Geminids are pieces of debris from a strange object called 3200 Phaethon. Long thought to be an asteroid, Phaethon is now classified as an extinct comet. It is, basically, the rocky skeleton of a comet that lost its ice after too many close encounters with the sun. Earth runs into a stream of debris from 3200 Phaethon every year in mid-December, causing meteors to fly from the constellation Gemini.
In 2015 the peak of the meteor shower fell on a new moon, making for excellent dark skies. Last years Full Moon meant that it was very difficult to see any meteors.
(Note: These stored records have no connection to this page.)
(* ===== verification/Pct.v ===== *)
(** * Pairwise consistency tests

    Model of [src/qudo_pqc_pct.c]: a fresh or imported key pair is tried out once before it is
    used (encapsulate and decapsulate, sign and verify), under the self-test callback, except while
    the module is itself self-testing. *)

From stdpp Require Import base list numbers strings relations.
From Stdlib Require Import ZArith Lia.
From S2P Require Import Prelude Aes CtrDrbg World AuditLog State Rand RandService Algs.

#[local] Open Scope Z_scope.

Definition QUDO_ST_DESC_PCT_ML_KEM : string := "ML-KEM".
Definition QUDO_ST_DESC_PCT_ML_DSA : string := "ML-DSA".
Definition QUDO_ST_DESC_PCT_SLH_DSA : string := "SLH-DSA".

Section Pct.
Context {E : Env} {B : BuildConfig} {A : AlgOps}.

(** The part of each test up to the label [err]; the result is [ret]. *)
Definition mlkem_pct_body (st : qudo_st_ctx_t) (kem : QUDO_KEM) (pk sk : bytes) (use_random : Z) : M Z :=
  ctext ← qudo_malloc (kem_length_ciphertext kem);
  if negb ctext then mret 0
  else
    r ← (if negb (use_random =? 0) then QUDO_KEM_encaps kem pk
         else QUDO_KEM_encaps_derand kem pk (replicate 32 0x55));
    let '(rc, (ctext, secret)) := r in
    if negb (rc =? 0) then mret 0
    else
      ctext ← qudo_st_corrupt st ctext;
      r ← QUDO_KEM_decaps kem ctext sk;
      let '(rc, out) := r in
      if negb (rc =? 0) || negb (qudo_memcmp_ct out secret 32 =? 0) then mret 0 else mret 1.

Definition pct_frame (desc fail : string) (code : Z) (body : qudo_st_ctx_t -> M Z) : M Z :=
  st ← qudo_pqc_get_st_ctx;
  st ← qudo_st_begin st QUDO_ST_TYPE_PCT desc;
  ret ← body st;
  _ ← qudo_st_end st ret;
  _ ← when (ret =? 0) (qudo_audit_log QUDO_SEV_ERROR code QUDO_AUDIT_COMP_PCT fail);
  mret ret.

Definition qudo_pqc_mlkem_pct (kem_ptr : option QUDO_KEM) (pk sk : option bytes) (use_random : Z) : M Z :=
  match kem_ptr, pk, sk with
  | Some kem, Some pk, Some sk =>
      t ← qudo_pqc_is_self_testing;
      if t : bool then mret 1
      else pct_frame QUDO_ST_DESC_PCT_ML_KEM "ML-KEM PCT failed" QUDO_ERR_PCT_ENCAPS_FAIL
             (fun st => mlkem_pct_body st kem pk sk use_random)
  | _, _, _ => mret 0
  end.

Definition pct_msg : bytes := [80; 108; 117; 103; 104].

Definition mldsa_pct_body (st : qudo_st_ctx_t) (sig : QUDO_MLDSA) (pk sk : bytes) : M Z :=
  sig_buf ← qudo_malloc (mldsa_length_signature sig);
  if negb sig_buf then mret 0
  else
    r ← QUDO_MLDSA_sign_internal sig pct_msg [0; 0] (zeros 32) sk 0;
    let '(rc, (sig_buf, sig_len)) := r in
    if negb (rc =? 0) then mret 0
    else
      sig_buf ← qudo_st_corrupt st sig_buf;
      rc ← QUDO_MLDSA_verify_internal sig sig_buf sig_len pct_msg [0; 0] pk 0;
      if negb (rc =? 0) then mret 0 else mret 1.

Definition qudo_pqc_mldsa_pct (sig_ptr : option QUDO_MLDSA) (pk sk : option bytes) : M Z :=
  match sig_ptr, pk, sk with
  | Some sig, Some pk, Some sk =>
      t ← qudo_pqc_is_self_testing;
      if t : bool then mret 1
      else pct_frame QUDO_ST_DESC_PCT_ML_DSA "ML-DSA PCT failed" QUDO_ERR_PCT_SIGN_FAIL
             (fun st => mldsa_pct_body st sig pk sk)
  | _, _, _ => mret 0
  end.

Definition slhdsa_pct_body (st : qudo_st_ctx_t) (sig : QUDO_SLHDSA) (pk sk : bytes) : M Z :=
  sig_buf ← qudo_malloc (slhdsa_length_signature sig);
  if negb sig_buf then mret 0
  else
    r ← QUDO_SLHDSA_sign sig (slhdsa_length_signature sig) (zeros 16) sk;
    let '(rc, (sig_buf, sig_len)) := r in
    if negb (rc =? 0) then mret 0
    else
      sig_buf ← qudo_st_corrupt st sig_buf;
      rc ← QUDO_SLHDSA_verify sig (zeros 16) sig_buf sig_len pk;
      if negb (rc =? 0) then mret 0 else mret 1.

Definition qudo_pqc_slhdsa_pct (sig_ptr : option QUDO_SLHDSA) (pk sk : option bytes) : M Z :=
  match sig_ptr, pk, sk with
  | Some sig, Some pk, Some sk =>
      t ← qudo_pqc_is_self_testing;
      if t : bool then mret 1
      else pct_frame QUDO_ST_DESC_PCT_SLH_DSA "SLH-DSA PCT failed" QUDO_ERR_PCT_SIGN_FAIL
             (fun st => slhdsa_pct_body st sig pk sk)
  | _, _, _ => mret 0
  end.
End Pct.

(** ** Safety *)

Section Safety.
Context {E : Env} {B : BuildConfig} (I : AesImpl) {A : AlgOps} {HA : AlgOpsOk I A}.

(** The context is read under the self-test lock, so the tests are for callers that do not hold it. *)
Lemma get_st_ctx_open : open_op I qudo_pqc_get_st_ctx.
Proof.
  intros w Hc Hl. destruct (get_st_ctx_run w Hl) as [st Hst]. eapply wp_eq; [exact Hst |]. now apply well_behaved_refl, callable_calm.
Qed.

Lemma pct_frame_open desc fail code body : (forall st, open_op I (body st)) -> open_op I (pct_frame desc fail code body).
Proof.
  intros Hb. unfold pct_frame. open_step; [apply get_st_ctx_open |]. open_step; [open_step |]. open_step; [apply Hb |]. repeat open_step.
Qed.
Lemma hex_pair hi lo : 0 <= hi < 16 -> 0 <= lo < 16 -> Z.lor (Z.shiftl hi 4) lo = 16 * hi + lo.
Proof.
  intros Hh Hl.
  assert (Hall : forallb (fun h => forallb (fun l => Z.lor (Z.shiftl h 4) l =? 16 * h + l)
                   (map Z.of_nat (seq 0 16))) (map Z.of_nat (seq 0 16)) = true) by (vm_compute; reflexivity).
  assert (Hin : forall x, 0 <= x < 16 -> In x (map Z.of_nat (seq 0 16))).
  { intros x Hx. apply in_map_iff. exists (Z.to_nat x). split; [lia |]. apply in_seq. lia. }
  rewrite forallb_forall in Hall. specialize (Hall hi (Hin hi Hh)). rewrite forallb_forall in Hall.
  apply Z.eqb_eq. exact (Hall lo (Hin lo Hl)).
Qed.

Lemma blit_cons (bin : bytes) out x bs : (out < length bin)%nat ->
  blit (wr bin out x) (S out) bs = blit bin out (x :: bs).
Proof.
  intros H. unfold wr. rewrite insert_take_drop by exact H.
  replace (take out bin ++ x :: drop (S out) bin) with ((take out bin ++ [x]) ++ drop (S out) bin)
    by (now rewrite <- app_assoc).
  rewrite blit_app by (rewrite length_app, length_take; cbn [length]; lia).
  unfold blit. rewrite <- app_assoc, drop_drop. cbn [length app]. do 4 f_equal. lia.
Qed.

Lemma hex_loop_ok s bs : hex_text s bs -> forall bin out, (out + length bs <= length bin)%nat ->
  hex_loop s bin out = ((out + length bs)%nat, blit bin out bs).
Proof.
  induction 1 as [| s bs _ IH | c0 c1 hi lo s bs H0 H1 _ IH]; intros bin out Hlen; cbn [hex_loop length] in *.
  - rewrite Nat.add_0_r. unfold blit. cbn [length app]. now rewrite Nat.add_0_r, take_drop.
  - now apply IH.
  - rewrite (digit_no_colon c0 hi H0), H0, H1. rewrite (proj2 (Nat.leb_gt _ _)) by lia.
    rewrite IH by (rewrite length_wr; lia).
    rewrite (hex_pair hi lo) by (eapply hex_digit_range; eassumption).
    rewrite blit_cons by lia. f_equal. lia.
Qed.
(* ===== verification/Post.v ===== *)
(** * Power-on self-tests

    Model of [src/qudo_pqc_post.c]: the known-answer tests of SHA-256, HMAC-SHA-256 and CTR_DRBG
    (with their vectors from [src/qudo_self_test_data.inc]) and of key generation, encapsulation
    and signing through the algorithm wrappers.  The large vectors of the wrappers' tests are the
    parameter [KatData]. *)

From stdpp Require Import base list numbers strings relations.
From Stdlib Require Import ZArith Lia.
From S2P Require Import Prelude Fips180 Sha256 Hmac Aes AesTTable CtrDrbg World AuditLog State Rand RandService Algs Integrity Pct.

#[local] Open Scope Z_scope.

(** ** Vectors *)

Definition sha256_kat_msg : bytes :=
  [ 0x68; 0xb5; 0x03; 0xe0; 0xee; 0x0c; 0xcd; 0xc5; 0x5a; 0x72; 0xb3; 0xf9; 0x8a; 0xe7; 0x87; 0x59;
    0xa4; 0x47; 0x2d; 0x6d; 0x73; 0xc2; 0x11; 0x24; 0x67; 0xbe; 0xdf; 0x54; 0x07; 0xd0; 0xb4; 0x70;
    0x66; 0x40; 0xac; 0x6a; 0xa3; 0xd8; 0xd6; 0xa4; 0xe1; 0x06; 0x37; 0x6d; 0x74; 0x88; 0x76; 0x34;
    0xb6; 0xac; 0x14; 0x3d; 0x24; 0x63; 0xba; 0x14; 0x20; 0xa7; 0xb8; 0xc4; 0xb0; 0xaf; 0xcb; 0x92;
    0xe0; 0x27; 0x81; 0x01; 0x1b; 0x3d; 0x05; 0xb9; 0x84; 0x52; 0xd0; 0x2d; 0xd6; 0x31; 0xcb; 0x20;
    0x83; 0x90; 0x03; 0xd2; 0x62; 0x95; 0x98; 0xe8; 0x42; 0xc8; 0xa8; 0xa8; 0x92; 0x5a; 0xf6; 0xb2;
    0x33; 0x0e; 0x9f; 0x3f; 0xa8; 0xfa; 0xc4; 0xb9; 0x7f; 0x77; 0xd2; 0xbc; 0x4b; 0xfc; 0xdd; 0xc8;
    0x50; 0x4b; 0x1f; 0xa7; 0x62; 0xff; 0xa1; 0x80; 0x67; 0x2a; 0xfb; 0xe0; 0xf7; 0x84; 0x31; 0x57;
    0x0e; 0x1c; 0x2a; 0xb4; 0xf9; 0x1b; 0x6b; 0xa2; 0x37; 0x65; 0xd2; 0x04; 0x16; 0xff; 0x12; 0x3d;
    0xa8; 0x9f; 0x2c; 0xc4; 0xb2; 0x05; 0xcf; 0x5e; 0xc2; 0x99; 0x5b; 0x14; 0x9c; 0xfb; 0x1f; 0x51;
    0x7b; 0xe9; 0xbc; 0x5e; 0x3a; 0x85; 0x67; 0x7d; 0x0f; 0xd1; 0xac; 0x31; 0x5e; 0x64; 0x19; 0xc2;
    0x3e; 0x98; 0xdc; 0x16; 0xd5; 0xad; 0x40; 0xcb; 0x7a; 0x64; 0x39; 0x61; 0x98; 0x7b; 0x74; 0xe3;
    0x96; 0x30; 0x68; 0x30; 0xc1; 0x51; 0xd5; 0x84; 0xb6; 0x02; 0x71; 0xf3; 0xd0; 0x4a; 0xc3; 0xfc;
    0xfa; 0xf3; 0x8f; 0x11; 0xdf; 0xb6; 0x82 ].

Definition sha256_kat_expected : bytes :=
  [ 0xa6; 0xe0; 0x96; 0xfe; 0xbe; 0x98; 0x04; 0x4d; 0x9a; 0x50; 0x27; 0x57; 0xb2; 0xa1; 0xaa; 0xd1;
    0xd3; 0x3d; 0x3d; 0x5a; 0xab; 0x05; 0x93; 0x65; 0x1b; 0xf2; 0x72; 0x10; 0xdb; 0x8b; 0x64; 0xbb ].

Definition hmac_sha256_kat_key : bytes :=
  [ 0x95; 0x60; 0xf4; 0x8e; 0x52; 0x9d; 0x51; 0x19; 0x2c; 0xb3; 0x1c; 0x2e; 0xf0; 0x77; 0x05; 0x95;
    0xca; 0xa8; 0x00; 0xff; 0xe7; 0x5c; 0xdf; 0x37; 0xc1; 0x32; 0x67 ].

Definition hmac_sha256_kat_msg : bytes :=
  [ 0xf2; 0xe3; 0x80; 0x5b; 0xbb; 0x2d; 0xc6; 0x34; 0x69; 0x6f; 0xa1; 0x58; 0x3b; 0x2b; 0xed; 0xdb;
    0x99; 0x61; 0x60; 0xb7; 0xee; 0x1c; 0xca; 0x5e; 0x59; 0x2d; 0x6c; 0x21; 0x47; 0xaa; 0xc6; 0x7f;
    0x42; 0x32; 0xe0; 0xc9; 0x27; 0xe1; 0xe1; 0x0e; 0x18; 0x82; 0xd3; 0x26; 0xbe; 0x9c; 0x52; 0x26;
    0xb0; 0x76; 0x80; 0xcb; 0x52; 0x64; 0x3f; 0xd3; 0xad; 0xa7; 0x3c; 0x9d; 0x3c; 0xde; 0xb7; 0x3c ].

Definition hmac_sha256_kat_expected : bytes :=
  [ 0x4c; 0x51; 0x13; 0x7b; 0xf3; 0x11; 0x4a; 0x2f; 0x1d; 0xbe; 0x4f; 0x9f; 0xbc; 0xbf; 0xd6; 0x91;
    0xb3; 0xc8; 0xad; 0x5a ].

Definition ctr_drbg_aes256_seed : bytes :=
  [ 0xb3; 0x54; 0x59; 0xc7; 0xf9; 0x46; 0x30; 0x93; 0xad; 0x47; 0x3b; 0xab; 0xf0; 0x91; 0x10; 0xe9;
    0x83; 0x40; 0x51; 0x6f; 0x05; 0x21; 0xe9; 0x2f; 0x30; 0x4d; 0x60; 0x2b; 0x79; 0x76; 0x24; 0xdf;
    0xae; 0xba; 0x35; 0x6b; 0x05; 0x97; 0x94; 0x29; 0x65; 0xa6; 0x32; 0x05; 0x39; 0x78; 0x78; 0xff ].

Definition ctr_drbg_aes256_reseed : bytes :=
  [ 0xbc; 0xa1; 0x43; 0x60; 0xda; 0xa3; 0x20; 0xb1; 0x07; 0xac; 0x94; 0x00; 0x58; 0x68; 0xf1; 0x84;
    0x84; 0x80; 0xfb; 0x36; 0x48; 0xed; 0xf9; 0x4a; 0xff; 0x17; 0xdf; 0xae; 0xd3; 0x46; 0x70; 0x2c;
    0x33; 0xf7; 0x96; 0xcf; 0x69; 0x72; 0x8b; 0xa8; 0x11; 0x22; 0x84; 0xd6; 0x80; 0xa0; 0x6a; 0x03 ].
This year the moon is a waning crescent, so the skies won't be completely dark, but the thin crescent shouldn't be too disruptive to this bright meteor shower. Should the skies be clear we could be in for an awesome meteor shower with up to 100 meteors per hour. The peak night of the 2017 Geminid meteor shower is December 13th (evening of December 13th until dawn December 14th)
How to See The Gemind Meteor Shower
Meteor showers are really easy to view, and you don't need any special equipment. It helps to get out of cities away from artificial lights and light pollution. Take warm clothes, hot drinks and blanket or a comfortable chair with you. Viewing meteors, just like all astronomy, is a waiting game and you need to be comfortable, especially during the winter months. Finally, you need to let your eyes adapt to the dark - avoid looking at your mobile phone or any other light as they will hinder night vision.
Meteors will always travel away from the constellation for which the shower is named. This apparent point of origin is called the "radiant." If you look directly at Gemini you will see meteors radiate out from the constellation. Lying down and observing overhead can be the best way to observe meteor showers.
Photographing Meteor Showers
For photographing meteor showers a digital camera mounted on a tripod is essential to steady the images. Meteors will move swiftly across the sky so a quick trigger finger also helps, but even random clicks during the height of Geminid "prime-time" can also produce great results. Be sure to have the camera focused on infinity and, if your camera permits, leave the shutter open for several minutes for the most spectacular photographic effects.